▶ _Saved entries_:

Lemma rev_app_append (s acc : string) :
  String.rev_app s acc = String.rev s +:+ acc.
Proof.
  unfold String.rev. revert acc.
  induction s as [| c s IH]; intros acc; [done |].
  cbn [String.rev_app]. rewrite (IH (String c acc)), (IH (String c "")).
  by rewrite append_assoc.
Qed.

Lemma rev_append (a b : string) :
  String.rev (a +:+ b) = String.rev b +:+ String.rev a.
Proof.
  rewrite <- (rev_app_append b). unfold String.rev.
  generalize EmptyString as acc.
  induction a as [| x a IH]; intros acc; [done |].
  rewrite append_cons. cbn [String.rev_app]. apply IH.
Qed.

Lemma prefix_append (p s : string) : String.prefix p (p +:+ s) = true.
Proof.
  induction p as [| c p IH]; [by destruct s |].
  rewrite append_cons. cbn [String.prefix].
  by destruct (ascii_dec c c).
Qed.

Lemma startswith_append (p s : string) : startswith (p +:+ s) p = true.
Proof. apply prefix_append. Qed.

Lemma endswith_append (s suffix : string) : endswith (s +:+ suffix) suffix = true.
Proof. unfold endswith. rewrite rev_append. apply prefix_append. Qed.

Lemma slice_drop_last_append (s suffix : string) :
  slice_drop_last (String.length suffix) (s +:+ suffix) = s.
Proof.
  unfold slice_drop_last. rewrite length_append.
  replace (String.length s + String.length suffix - String.length suffix)%nat
    with (String.length s) by lia.
  induction s as [| c s IH].
  - by destruct suffix.
  - rewrite append_cons. cbn. by rewrite IH.
Qed.

Lemma substring_drop_append (p s : string) :
  String.substring (String.length p)
    (String.length (p +:+ s) - String.length p) (p +:+ s) = s.
Proof.
  rewrite length_append.
  replace (String.length p + String.length s - String.length p)%nat
    with (String.length s) by lia.
  induction p as [| c p IH]; [| rewrite append_cons; exact IH].
  rewrite append_nil_l. cbn [String.length].
  induction s as [| c s IH]; cbn; [done |]. by rewrite IH.
Qed.

Lemma split_go_nonempty (sep : ascii) (cur s : string) :
  split_go sep cur s ≠ [].
Proof.
  revert cur. induction s as [| c s IH]; intros cur; cbn; [done |].
  destruct (Ascii.eqb c sep); [done | apply IH].
Qed.

(** Splitting a text that has a separator in the middle. *)
Lemma split_go_append_sep (sep : ascii) (cur a b : string) :
  split_go sep cur (a +:+ String sep b)
  = split_go sep cur a ++ split_go sep EmptyString b.
Proof.
  revert cur. induction a as [| c a IH]; intros cur.
  - rewrite append_nil_l. cbn. by rewrite Ascii.eqb_refl.
  - rewrite append_cons. cbn [split_go].
    destruct (Ascii.eqb c sep); [cbn; f_equal |]; apply IH.
Qed.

▶ _Activity_: Every record above must be set down again, word for word.

▶ _Output for this task_:
Lemma rev_app_append (s acc : string) :
  String.rev_app s acc = String.rev s +:+ acc.
Proof.
  unfold String.rev. revert acc.
  induction s as [| c s IH]; intros acc; [done |].
  cbn [String.rev_app]. rewrite (IH (String c acc)), (IH (String c "")).
  by rewrite append_assoc.
Qed.

Lemma rev_append (a b : string) :
  String.rev (a +:+ b) = String.rev b +:+ String.rev a.
Proof.
  rewrite <- (rev_app_append b). unfold String.rev.
  generalize EmptyString as acc.
  induction a as [| x a IH]; intros acc; [done |].
  rewrite append_cons. cbn [String.rev_app]. apply IH.
Qed.

Lemma prefix_append (p s : string) : String.prefix p (p +:+ s) = true.
Proof.
  induction p as [| c p IH]; [by destruct s |].
  rewrite append_cons. cbn [String.prefix].
  by destruct (ascii_dec c c).
Qed.

Lemma startswith_append (p s : string) : startswith (p +:+ s) p = true.
Proof. apply prefix_append. Qed.

Lemma endswith_append (s suffix : string) : endswith (s +:+ suffix) suffix = true.
Proof. unfold endswith. rewrite rev_append. apply prefix_append. Qed.

Lemma slice_drop_last_append (s suffix : string) :
  slice_drop_last (String.length suffix) (s +:+ suffix) = s.
Proof.
  unfold slice_drop_last. rewrite length_append.
  replace (String.length s + String.length suffix - String.length suffix)%nat
    with (String.length s) by lia.
  induction s as [| c s IH].
  - by destruct suffix.
  - rewrite append_cons. cbn. by rewrite IH.
Qed.

Lemma substring_drop_append (p s : string) :
  String.substring (String.length p)
    (String.length (p +:+ s) - String.length p) (p +:+ s) = s.
Proof.
  rewrite length_append.
  replace (String.length p + String.length s - String.length p)%nat
    with (String.length s) by lia.
  induction p as [| c p IH]; [| rewrite append_cons; exact IH].
  rewrite append_nil_l. cbn [String.length].
  induction s as [| c s IH]; cbn; [done |]. by rewrite IH.
Qed.

Lemma split_go_nonempty (sep : ascii) (cur s : string) :
  split_go sep cur s ≠ [].
Proof.
  revert cur. induction s as [| c s IH]; intros cur; cbn; [done |].
  destruct (Ascii.eqb c sep); [done | apply IH].
Qed.

(** Splitting a text that has a separator in the middle. *)
Lemma split_go_append_sep (sep : ascii) (cur a b : string) :
  split_go sep cur (a +:+ String sep b)
  = split_go sep cur a ++ split_go sep EmptyString b.
Proof.
  revert cur. induction a as [| c a IH]; intros cur.
  - rewrite append_nil_l. cbn. by rewrite Ascii.eqb_refl.
  - rewrite append_cons. cbn [split_go].
    destruct (Ascii.eqb c sep); [cbn; f_equal |]; apply IH.
Qed.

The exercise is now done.